New Mexico bills safeguard abortion, gender-affirming care
SANTA FE, N.M. (AP) — A New Mexico legislative panel advanced a bill to protect abortion providers and patients from out-of-state interference, prosecution or extradition attempts, as Democratic leaders seek to shore up existing rights to abortion access for residents as well as visitors from states with bans on the procedure.
A 5-3 vote on partisan lines with Republicans in opposition sent the bill to a second committee hearing before it can go to a full Senate vote. Legislators have until March 18 to send the bill to Democratic Gov. Michelle Lujan Grisham, who won reelection last year on pledges to safeguard abortion access.
Lujan Grisham joined a group of 20 governors this week in launching a network intended to strengthen abortion access in the aftermath of a U.S. Supreme Court decision nixing a woman's constitutional right to end a pregnancy and shifting regulatory powers to state governments.
A bill from New Mexico legislators including Democratic state Sens. Linda Lopez of Albuquerque and Brenda McKenna of Corrales would provide new legal protections for local abortion providers and recipients — prohibiting any related discrimination by local medical licensing boards and banning or limiting cooperation by New Mexico state and local government with out-of-state interests that try and interfere with reproductive health care.
"We want to make sure that our providers are protected so that they are not criminalized by Texas or some other state," Lopez told a Senate panel.
Public prosecutors can file civil charges linked to interference with reproductive health care, with fines for convictions of up to $5,000 per violation, and $10,000 for attempting to circumvent some provisions. Individuals can sue independently for damages.
"What we don't want to see in our state ... is providers paranoid when they do their jobs, and patients paranoid," said Kat Sánchez of Bold Futures, a New Mexico-based abortion rights group.
The New Mexico state House on Tuesday endorsed companion legislation that would ensure statewide access to reproductive and gender-affirming health care, on a 38-31 vote. At least two counties and three cities in eastern New Mexico recently approved restrictions on abortion under ordinances that are being challenged by New Mexico Attorney General Raúl Torrez.
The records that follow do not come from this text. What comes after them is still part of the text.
(** * ClearML [utilities/proxy_object.py]: deferred-value proxies, mapping
    wrappers and type-casting utilities

    A shallow embedding of [clearml/utilities/proxy_object.py] together with
    the properties its specification states about it.

    Conventions of the embedding:
    - a Python [str] is a Rocq [string]; each [ascii] character stands for the
      code point of the same number (U+0000 .. U+00FF);
    - a Python [dict] with string keys is an association list in insertion
      order, [d[k] = v] is [dict_set], [d.get(k, default)] is [dict_get] with
      [default], [d.update(other)] is [dict_update];
    - a Python exception is the [Raise] case of [outcome];
    - objects that are mutated and shared (the mapping wrappers, the deferred
      handles) live in an explicit store and are named by their index in it. *)

From Stdlib Require Import String Ascii List ZArith Lia Bool.
From Stdlib Require Import PrimFloat Uint63 SpecFloat FloatOps.
From stdpp Require Import base list strings.
Import ListNotations.

#[local] Open Scope string_scope.
#[local] Open Scope list_scope.
#[local] Set Warnings "-register-all".

(** ** Python values *)

(** The values the utilities inspect by [isinstance]: the four primitive
    types ([float], [int], [bool], [str]), [None], and the three containers. *)
Inductive PyVal : Type :=
| PyNone
| PyBool (b : bool)
| PyInt (z : Z)
| PyFloat (f : float)
| PyStr (s : string)
| PyList (l : list PyVal)
| PyTuple (l : list PyVal)
| PyDict (d : list (string * PyVal)).

(** Python exceptions, by class, with the message where the code builds one. *)
Inductive PyExc : Type :=
| ValueError (msg : string)
| TypeError
| AttributeError
| OverflowError
| JSONDecodeError
| YAMLError
| UserError (tag : nat).

Inductive outcome (A : Type) : Type :=
| Ok (a : A)
| Raise (e : PyExc).
Arguments Ok {A} a.
Arguments Raise {A} e.

(** [try: body except Exception: handler] *)
Definition try_except {A} (body : outcome A) (handler : outcome A) : outcome A :=
  match body with
  | Ok a => Ok a
  | Raise _ => handler
  end.

Definition bind {A B} (m : outcome A) (k : A -> outcome B) : outcome B :=
  match m with
  | Ok a => k a
  | Raise e => Raise e
  end.

(** ** Dictionaries as insertion-ordered association lists *)

Definition dict (A : Type) : Type := list (string * A).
Both bills extend similar protections to gender-affirming health care as abortion. Gender-affirming health care is defined broadly in the bills as "psychological, behavioral, surgical, pharmaceutical and medical care, services and supplies provided to support an individual's gender identity."
More than a dozen states have bills to prohibit gender-affirming health care for young people being brought before legislatures this year. Some seek to ban treatment for gender dysphoria — which is defined as the distress caused by a person's gender assigned at birth not matching the gender with which they identify — until the person is in their 20s.
Republican state Sen. Gregg Schmedes of Tijeras, a surgeon by profession, cautioned New Mexico Senate colleagues Wednesday against writing into law a "specific health care model" concerning gender-affirming care, and expressed fear of an ideological divide on medical care.
"We have to learn how to live together. We have to be neighbors with Oklahoma and Texas," Schmedes said. "This bill kind of scares me in a way that we're headed toward that national divorce that people are talking about."
In 2021, New Mexico's Democrat-led Legislature passed a measure to repeal a dormant 1969 statute that outlawed most abortion procedures, ensuring access to abortion after the U.S. Supreme Court overturned Roe v. Wade last year in the Dobbs v. Jackson Women's Health Organization case.